Hello, dear friend, you can consult us at any time if you have any questions, add WeChat: daixieit

STAT 3032

Homework 3

(Due: February 15, 2024)

Spring 2024

Show all work for full credit. Assignment is worth 10 points.

Instruction:

Please show your work on each problem for full credit. A correct answer, unsupported by the necessary explanation, R code, and/or output will receive very little, if any, credit. Your work needs to be organized in a reasonably neat and coherent fashion and submitted as a pdf file on Canvas.

Problem I. Heights from Pearson and Lee (1903)

For this we will be working with the famous data set of mother and daughters heights collected in England from 1893 to 1898 by Karl Pearson and Alice Lee. This dataset is available through the alr4 package in R. Install the package if you haven’t already, and access the dataset Heights within using the command data as was done in HW2.

a. Construct a plot with daughter’s height as the response and mother’s height as the predictor. Include the fitted least squares regression line on the plot.

b. Output the summary of the linear model constructed in the previous part.

c. Construct the Residual and QQ diagnostic plots for the linear regression. Comment on any concerns about our assumptions for linear regression.

d. George claims that mother’s heights will contribute more than father’s heights, and therefore the slope β1 will be bigger than .5. Conduct a test at a .05 significance level to determine if there is significant evidence for George’s claim. Include any necessary R code.

e. Create a 90% confidence interval for the intercept β0 using the function confint.

f. Now show the work of creating the interval in the previous part without confint.

Problem II. Windspeeds at nearby sites

This data was collected from windspeed measurement sites in Northern South Dakota in 2002. We will use the windspeed at a reference site to model the windspeed at a candidate site for a windmill. The data is also available through the alr4 package and is labeled wm1.

a. Fit a linear model using the reference site speeds to predict the candidate site. Check the diagnostic plots and comment on any concerns.

b. Suppose the current windspeed is 15mph at the reference site, build an interval that contains the current windspeed at the candidate site with 99% confidence. Do this using the predict function in R.

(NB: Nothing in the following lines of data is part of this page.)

(** What a rotation returns depends on the world only through the folder
    and the recorded index and count. *)
Lemma get_next_wallpaper_result_same (path_le : string -> string -> bool)
    (rnd : nat) (order : string) (w w' : world) (m m' : gmap string json) :
  folder w' = folder w ->
  loaded (state_file w) = Ok (JObject m) ->
  loaded (state_file w') = Ok (JObject m') ->
  recorded_index m' = recorded_index m ->
  recorded_count m' = recorded_count m ->
  (get_next_wallpaper path_le rnd order w').1 =
  (get_next_wallpaper path_le rnd order w).1.
Proof.
  intros Hfold Hload Hload' Hidx Hcnt.
  pose proof (image_listing_folder path_le w w' Hfold) as Hl.
  destruct (decide (image_listing path_le w = [])) as [Hnil|Hne].
  - destruct (empty_listing_is_silent path_le rnd order w Hnil) as [-> _].
    rewrite <- Hl in Hnil.
    destruct (empty_listing_is_silent path_le rnd order w' Hnil) as [-> _].
    reflexivity.
  - assert (Hne' : image_listing path_le w' <> []) by (rewrite Hl; exact Hne).
    rewrite (get_next_wallpaper_run path_le rnd order w m Hne Hload),
      (get_next_wallpaper_run path_le rnd order w' m' Hne' Hload').
    cbn zeta. rewrite Hl, Hidx, Hcnt.
    destruct (select_index rnd order _ _) as [i|e]; [|reflexivity].
    destruct (py_getitem _ i) as [p|e]; [|reflexivity].
    destruct (state_writable w), (state_writable w'); reflexivity.
Qed.

Lemma set_order_no_dict (order : string) (w : world) :
  order = "sequential" \/ order = "random" ->
  (forall m, loaded (state_file w) <> Ok (JObject m)) ->
  (set_order order w).2 = w.
Proof.
  intros Hvalid Hnd. unfold set_order.
  rewrite bool_decide_eq_true_2
    by (rewrite !elem_of_cons; destruct Hvalid; subst; auto).
  unfold mbind, M_bind, bind. simpl.
  rewrite load_state_run.
  destruct (loaded (state_file w)) as [[| | | | | |m]|e]; try reflexivity.
  by destruct (Hnd m).
Qed.


(** Two rotations in a row over an unchanged folder with more than one
    image, the second one random and the first write succeeding: the two
    selected indices differ, so no image is shown twice in a row. *)
Theorem consecutive_random_differs (path_le : string -> string -> bool)
    (rnd rnd' : nat) (order : string) (w : world) (m : gmap string json)
    (p : string) :
  (load_state w).1 = Ok (JObject m) ->
  state_writable w = true ->
  (1 < length (image_listing path_le w))%nat ->
  (get_next_wallpaper path_le rnd order w).1 = Ok (Some p) ->
  let w1 := (get_next_wallpaper path_le rnd order w).2 in
  exists i i' p',
    image_listing path_le w !! Z.to_nat i = Some p /\
    (get_next_wallpaper path_le rnd' "random" w1).1 = Ok (Some p') /\
    image_listing path_le w !! Z.to_nat i' = Some p' /\
    0 <= i /\ 0 <= i' /\ i <> i'.
Proof.
  intros Hload Hw Hn Hres w1. rewrite load_state_run in Hload. cbn [fst] in Hload.
  assert (Hne : image_listing path_le w <> [])
    by (destruct (image_listing path_le w); [simpl in Hn; lia|discriminate]).
  destruct (get_next_wallpaper_returns path_le rnd order w m p Hne Hload Hres)
    as (i & _ & Hb & Hp & Hworld).
  cbn zeta in Hworld. rewrite Hw in Hworld.
  set (n := length (image_listing path_le w)) in *.
  set (m1 := rotated_state m (NInt i) p n order) in *.
  assert (Hfold : folder w1 = folder w)
    by (unfold w1; rewrite Hworld; destruct (py_int_ne _ _); reflexivity).
  assert (Hfile : state_file w1 = Holds (JObject m1))
    by (unfold w1; rewrite Hworld; reflexivity).
  pose proof (image_listing_folder path_le w w1 Hfold) as Hl.
  assert (Hne1 : image_listing path_le w1 <> []) by (rewrite Hl; exact Hne).
  assert (Hload1 : loaded (state_file w1) = Ok (JObject m1))
    by (rewrite Hfile; reflexivity).
  pose proof (get_next_wallpaper_run path_le rnd' "random" w1 m1 Hne1 Hload1) as Hrun.
  cbn zeta in Hrun. rewrite Hl in Hrun. fold n in Hrun.
  unfold m1 in Hrun at 1 2.
  rewrite recorded_count_rotated, py_int_ne_refl, recorded_index_rotated in Hrun.
  simpl json_of_num in Hrun.
  destruct (select_index_random rnd' n (JInt i) Hn) as (i' & Hsel & Hb' & Hneq).
  destruct (py_getitem_in_range (image_listing path_le w) i' Hb') as (p' & Hp' & Hget).
  rewrite Hsel, Hget in Hrun.
  exists i, i', p'. split; [exact Hp|].
  split; [rewrite Hrun; destruct (state_writable w1); reflexivity|].
  split; [exact Hp'|]. split; [lia|]. split; [lia|].
  intros ->. rewrite py_int_ne_refl in Hneq. discriminate.
Qed.
(** X17. A file that cannot be read is an error for include and none for
    readFile: readFile returns the invalid value and leaves the host as it
    is, include throws the message that names the path it looked at, the
    name resolved against the directory of the main script, and
    evaluates nothing. *)
Theorem missing_file_throws_in_include_only context r name :
  arguments context = [VString name] ->
  readable world name = None ->
  readable world (absoluteFilePath world (m_main_script_filename world) name)
  = None ->
  readFile engine world context r = Some (VInvalid, r)
  /\ let message :=
        tr_arg_string engine "Connot open included file: %1"
          (absoluteFilePath world (m_main_script_filename world) name) in
      include engine world context r
      = Some (VError message, with_host (thrown context message (host r)) r).
Proof.
  intros Hargs Hplain Hresolved. unfold readFile, include.
  rewrite !(valid_call_r _ _ _ 1) by (unfold argumentCount; by rewrite Hargs).
  unfold argument. rewrite Hargs. simpl nth. simpl isString. simpl toString.
  cbv iota beta zeta. simpl negb. cbv iota.
  repeat (rewrite maybeThrowArgumentError_r_cases;
          cbv iota beta; simpl negb; cbv iota).
  unfold internalReadFile. by rewrite Hplain, Hresolved.
Qed.

(** X18. When include returns without an error it has evaluated the file
    and answered for what the evaluation left: the host is shutting down
    or the engine holds no uncaught exception. *)
Theorem include_answers_for_the_evaluation context r r' :
  include engine world context r = Some (VInvalid, r') ->
  engine_checked (host r').
Proof.
  unfold include.
  destruct (argCount_r_cases engine context VInvalid 1 (-1) r)
    as [-> | [m ->]]; simpl; [|done].
  rewrite maybeThrowArgumentError_r_cases.
  destruct (isString (argument context 0)); simpl; [|done].
  destruct (internalReadFile _ _); [|done].
  destruct (evaluate _ _ _ _) as [value r0]. intros [= <-]. simpl.
  apply checkEngine_checked.
Qed.

Lemma connect_all_actions r :
  actions (connect_all r)
  = (actions r ++ map (fun c => connect (fst c) (snd c)) connections)%list.
Proof. unfold connect_all, connections. simpl. by rewrite <- !app_assoc. Qed.

(** X20. go on its own thread ends in one of two ways: the host is
    shutting down, or the game has been started as the very last thing,
    after the seven connections were made, with the host marked as
    started and no error left in the engine. *)
Theorem go_shuts_down_or_starts_game r r' :
  go engine world true r = Some r' ->
  m_exiting (host r') = true
  \/ (m_started_game (host r') = true
      /\ m_exiting (host r') = false
      /\ uncaughtException (host r') = None
      /\ exists log,
           actions r'
           = (log ++ map (fun c => connect (fst c) (snd c)) connections
                  ++ [Game_start])%list).
Proof.
  unfold go. simpl negb. cbv iota.
  destruct (evalJsonContents _ _ _ _) as [handlers r0].
  intros Hgo. apply Q_ASSERT_returns in Hgo.
  destruct (nth_error _ 1) as [prop_name|]; [|done].
  do 2 apply Q_ASSERT_returns in Hgo. cbv zeta in Hgo.
  destruct (evalJsonContents _ _ _ _) as [enum r1].
  destruct (internalReadFile _ _) as [main|];
    [|injection Hgo as <-; left; apply shutdown_exiting].
  destruct (evaluate _ _ _ _) as [result r2].
  destruct (m_exiting (host (with_host _ r2))) eqn:Hexiting;
    [injection Hgo as <-; by left|].
  injection Hgo as <-. right.
  split; [done|]. split; [exact Hexiting|].
  split.
  - destruct (checkEngine_checked "evaluating main script" (host r2))
      as [Hout|Hnone]; [|exact Hnone].
    cbn [host with_host] in Hexiting. congruence.
  - eexists. unfold act at 1. cbn [actions]. unfold with_host at 1.
    cbn [actions]. rewrite connect_all_actions, <- app_assoc. reflexivity.
Qed.
(** X6 - A row keyed by its coordinates and a row keyed by its address
    never share a Location Key. *)
Theorem location_key_forms_disjoint (location lat lon : list cell)
    i j l a o l' a' o' x y :
  location !! i = Some l → lat !! i = Some a → lon !! i = Some o →
  location !! j = Some l' → lat !! j = Some a' → lon !! j = Some o' →
  to_numeric_cell a = Some x → to_numeric_cell o = Some y →
  num_is_zero x && num_is_zero y = false →
  (to_numeric_cell a' = None ∨ to_numeric_cell o' = None ∨
   ∃ x' y', to_numeric_cell a' = Some x' ∧ to_numeric_cell o' = Some y' ∧
            num_is_zero x' && num_is_zero y' = true) →
  build_location_key location lat lon !! i ≠ build_location_key location lat lon !! j.
Proof.
  intros Hl Ha Ho Hl' Ha' Ho' Ex Ey Hz Hj.
  rewrite (build_location_key_lookup _ _ _ i l a o) by done.
  rewrite (build_location_key_lookup _ _ _ j l' a' o') by done.
  unfold location_key_spec. rewrite Ex, Ey, Hz.
  assert (match to_numeric_cell a', to_numeric_cell o' with
          | Some a, Some o =>
              if num_is_zero a && num_is_zero o
              then address_key (cell_to_str l')
              else Some (coordinate_key a o)
          | _, _ => address_key (cell_to_str l')
          end = address_key (cell_to_str l')) as ->.
  { destruct Hj as [->|[->|(x' & y' & -> & -> & ->)]]; try done.
    by destruct (to_numeric_cell a'). }
  intros [= H]. symmetry in H. by apply coordinate_key_not_address in H.
Qed.
Lemma StringToNumber_decimal s n :
  decimal_value s = Some n → StringToNumber s = integer_to_double (Z.to_N n).
Proof.
  destruct s as [|c s]; [done|]. unfold decimal_value. intros Hvalue.
  destruct (decimal_value_from_digits (String c s) 0 n Hvalue)
    as [Hspan ->].
  assert (is_digit c = true) as Hc.
  { simpl in Hvalue. by destruct (is_digit c). }
  pose proof (is_digit_range c Hc) as Hc'.
  rewrite (StringToNumber_digits_branch (N_of_ascii c) (bytes s)
             (String c s)); [|done|done|].
  2:{ intros c2 r' Hr. destruct s as [|c' s']; [done|].
      injection Hr as <- _. simpl in Hvalue. rewrite Hc in Hvalue.
      destruct (is_digit c') eqn:Hc2; [|done]. by apply is_digit_range. }
  rewrite parse_unsigned_decimal_digit by done.
  change (N_of_ascii c :: bytes s) with (bytes (String c s)).
  rewrite Hspan. cbv beta iota zeta.
  set (ds := (λ c0, (N_of_ascii c0 - 48)%N) <$> _).
  assert (ds ≠ []) as Hne by done.
  destruct ds as [|d ds'] eqn:Hds; [done|].
  change (parse_exponent []) with (0, @nil N). cbv beta iota zeta.
  change (only_ws []) with true. cbv iota.
  rewrite app_nil_r, N2Z.id. simpl length. rewrite Z.sub_0_r.
  apply decimal_to_double_integer.
Qed.

(** What an accepted request stores. *)
Lemma post_sensor_stores link now (body : gmap string js_value) db
    temperature humidity t h :
  body !! "temperature" = Some temperature →
  body !! "humidity" = Some humidity →
  Number temperature = Some t →
  Number humidity = Some h →
  insertOne_answers link = true →
  post_sensor link now body db
  = (insertOne (SensorReading.mk t h now) db, created).
Proof.
  intros Ht Hh Hnt Hnh Hup. unfold post_sensor, newSensorRecord.
  by rewrite Ht, Hh, Hnt, Hnh, Hup.
Qed.

(** X10: a text that starts with an ASCII letter (other than the [I] of
    [Infinity]) is not rejected: sent as temperature, with a humidity
    that [Number] converts, it is stored as not-a-number, and the
    request is answered with status 201. *)
Theorem post_sensor_text_stored_as_NaN link now
    (body : gmap string js_value) db c s humidity h :
  body !! "temperature" = Some (JString (String c s)) →
  plain_letter c = true →
  body !! "humidity" = Some humidity →
  Number humidity = Some h →
  insertOne_answers link = true →
  post_sensor link now body db
  = (insertOne (SensorReading.mk NaN h now) db, created).
Proof.
  intros Ht Hletter Hh Hnh Hup.
  apply (post_sensor_stores _ _ _ _ _ _ _ _ Ht Hh); [|done..].
  simpl. by rewrite StringToNumber_letter.
Qed.

(** X11: an empty text, or a text of ASCII white space only, is not
    rejected either: sent as temperature, with a humidity that [Number]
    converts, it is stored as the number 0. *)
Theorem post_sensor_blank_stored_as_zero link now
    (body : gmap string js_value) db s humidity h :
  body !! "temperature" = Some (JString s) →
  blank s = true →
  body !! "humidity" = Some humidity →
  Number humidity = Some h →
  insertOne_answers link = true →
  post_sensor link now body db
  = (insertOne (SensorReading.mk pos_zero h now) db, created).
Proof.
  intros Ht Hblank Hh Hnh Hup.
  apply (post_sensor_stores _ _ _ _ _ _ _ _ Ht Hh); [|done..].
  simpl. by rewrite StringToNumber_blank.
Qed.

(** X12: a temperature sent as a text of decimal digits, with a humidity
    that [Number] converts, is stored as the number that the digits
    denote (the nearest binary64 value), leading zeros or not. *)
Theorem post_sensor_digits_stored_as_number link now
    (body : gmap string js_value) db s n humidity h :
  body !! "temperature" = Some (JString s) →
  decimal_value s = Some n →
  body !! "humidity" = Some humidity →
  Number humidity = Some h →
  insertOne_answers link = true →
  post_sensor link now body db
  = (insertOne (SensorReading.mk (integer_to_double (Z.to_N n)) h now) db,
     created).
Proof.
  intros Ht Hvalue Hh Hnh Hup.
  apply (post_sensor_stores _ _ _ _ _ _ _ _ Ht Hh); [|done..].
  simpl. by rewrite (StringToNumber_decimal s n).
Qed.

(** ** The dashboard is rendered for well-formed data *)

Lemma elem_of_take_5 {A} (l : list A) x : x ∈ take 5 l → x ∈ l.
Proof.
  intros Hx. rewrite <- (take_drop 5 l). apply elem_of_app. by left.
Qed.

(** X13: when the storage answers, the search string is empty or a
    pattern that the storage accepts, every stored timestamp lies
    between the epoch and a week before the end of the range of dates,
    and the zone of the server stays within a day of UTC, the dashboard
    is rendered: the answer is never status 500. *)
Theorem get_root_renders
    (sort_by : ∀ A : Type, (A → A → bool) → list A → list A)
    (regex : string → string → option (string → bool))
    (LocalTZA : Z → bool → Z) link q db :
  (∀ A (le : A → A → bool) l, sort_by A le l ≡ₚ l) →
  (∀ t isUTC, - msPerDay ≤ LocalTZA t isUTC ≤ msPerDay) →
  aggregate_answers link = true → find_answers link = true →
  (default ""%string q = ""%string
   ∨ is_Some (regex (default ""%string q) "i")) →
  (∀ d, d ∈ records db →
        0 ≤ WeatherRecord.timestamp d ≤ max_time - 7 * msPerDay) →
  (∀ s, s ∈ sensors db →
        0 ≤ SensorReading.timestamp s ≤ max_time - 7 * msPerDay) →
  ∃ locals,
    get_root sort_by regex LocalTZA link q db = (db, Rendered "index" locals)
    ∧ query locals = default ""%string q.
Proof.
  intros Hperm Hzone Hagg Hfind Hq Hrecords Hsensors.
  unfold get_root, dashboard_locals.
  destruct (aggregate sort_by regex link (matchStage (default ""%string q))
              (records db)) as [regs|] eqn:Hregs.
  2:{ exfalso. unfold aggregate, matchStage in Hregs. rewrite Hagg in Hregs.
      destruct (String.eqb_spec (default ""%string q) ""); [done|].
      simpl in Hregs. destruct Hq as [?|[test Htest]]; [done|].
      by rewrite Htest in Hregs. }
  simpl.
  destruct (mapM (format_region LocalTZA) regs) as [vs|] eqn:Hvs.
  2:{ exfalso. apply mapM_None_1, Exists_exists in Hvs as (r & Hr & Hnone).
      unfold format_region in Hnone.
      destruct (mapM (format_province LocalTZA) (provinces r)) as [ps|] eqn:Hps;
        [done|].
      apply mapM_None_1, Exists_exists in Hps as (p & Hp & Hpnone).
      assert (p ∈ all_provinces regs) as Hall.
      { unfold all_provinces. apply list_elem_of_join.
        exists (provinces r). split; [done|]. by apply list_elem_of_fmap_2. }
      destruct (aggregate_provinces_matched sort_by regex Hperm
                  _ _ _ _ _ Hregs Hall) as [Hdocs _].
      destruct (formatInTimeZone_in_range LocalTZA
                  (WeatherRecord.timestamp p) Hzone) as [text Htext].
      { specialize (Hrecords p Hdocs). unfold max_time, msPerDay in *. lia. }
      unfold format_province in Hpnone. by rewrite Htext in Hpnone. }
  simpl. unfold find_recent. rewrite Hfind. simpl.
  destruct (mapM (format_sensor LocalTZA) _) as [fs|] eqn:Hfs.
  2:{ exfalso. apply mapM_None_1, Exists_exists in Hfs as (s & Hs & Hnone).
      apply elem_of_take_5 in Hs. rewrite Hperm in Hs.
      destruct (formatInTimeZone_in_range LocalTZA
                  (SensorReading.timestamp s) Hzone) as [text Htext].
      { specialize (Hsensors s Hs). unfold max_time, msPerDay in *. lia. }
      unfold format_sensor in Hnone. by rewrite Htext in Hnone. }
  simpl. eexists. split; reflexivity.
Qed.

(** ** The further properties, run on the examples *)

Lemma sample_records_distinct d1 d2 :
  d1 ∈ sample_records → d2 ∈ sample_records →
  WeatherRecord.city d1 = WeatherRecord.city d2 →
  WeatherRecord.timestamp d1 = WeatherRecord.timestamp d2 →
  d1 = d2.
Proof.
  unfold sample_records. intros H1 H2.
  repeat (apply elem_of_cons in H1 as [->|H1]);
    try (by apply elem_of_nil in H1);
    repeat (apply elem_of_cons in H2 as [->|H2]);
    try (by apply elem_of_nil in H2);
    vm_compute; intros; first [reflexivity|discriminate].
Qed.

Lemma aggregate_regions_partition_witness :
  provinces {| _id := "Central"%string;
               provinces := [ayutthaya; bangkok_new] |} ≠ []
  ∧ ∀ p, p ∈ provinces {| _id := "Central"%string;
                          provinces := [ayutthaya; bangkok_new] |}
         ↔ p ∈ all_provinces sample_regions
           ∧ WeatherRecord.region p = "Central"%string.
Proof.
  apply (aggregate_regions_partition insertion_sort regex_fragment
           insertion_sort_Permutation always_up (matchStage "")
           sample_records sample_regions).
  - vm_compute. reflexivity.
  - left.
Defined.

Lemma aggregate_cities_witness :
  (∀ p, p ∈ all_provinces sample_regions → p ∈ sample_records)
  ∧ ∀ c, (∃ p, p ∈ all_provinces sample_regions ∧ WeatherRecord.city p = c)
         ↔ (∃ d, d ∈ sample_records ∧ WeatherRecord.city d = c)
           ∧ (""%string ≠ ""%string →
              ∃ test, regex_fragment "" "i" = Some test ∧ test c = true).
Proof.
  apply (aggregate_cities insertion_sort regex_fragment
           insertion_sort_Permutation insertion_sort_sorted
           always_up "" sample_records sample_regions).
  vm_compute. reflexivity.
Defined.

Lemma aggregate_order_independent_witness :
  aggregate insertion_sort regex_fragment always_up (matchStage "a")
    sample_records
  = aggregate insertion_sort regex_fragment always_up (matchStage "a")
      (reverse sample_records).
Proof.
  apply (aggregate_order_independent insertion_sort regex_fragment
           insertion_sort_Permutation insertion_sort_sorted).
  - symmetry. apply reverse_Permutation.
  - apply sample_records_distinct.
Defined.

Lemma get_root_unformattable_record_witness :
  (get_root insertion_sort regex_fragment (fixed_offset 0) always_up None
     {| records := WeatherRecord.mk "Bangkok" "Central" max_time []
                   :: sample_records;
        sensors := sample_sensors |}).2
  = Sent 500 server_error_text.
Proof.
  apply (get_root_unformattable_record insertion_sort regex_fragment
           (fixed_offset 0) insertion_sort_Permutation insertion_sort_sorted always_up None _
           (WeatherRecord.mk "Bangkok" "Central" max_time [])).
  - left.
  - vm_compute. reflexivity.
  - left. reflexivity.
Defined.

c. Build an interval that contains the average windspeed at the candidate site when the windspeed at the reference site is 15mph with 99% confidence. This time do not use the predict function and instead calculate out using the formulas from lecture. Make sure to fully show your work. [Note: Though there are faster ways to get pieces like ¯X and the SXX with R, everything in this problem can be done with what is in the model summary.]

d. Comment on which interval from the previous two parts is wider and why.

Bonus/Discussion Questions (ungraded)

HW Bonus questions are designed to get you to think deeper about the topics in the course. You are encouraged to discuss them with the TA and I during office hours.

a. Explain how it is possible to use prediction intervals to test whether additional data points came from the model (points not in the original sample). How would you do this with a single additional data point? How about multiple?

b. What is the covariance between the fitted values predicted at different X values?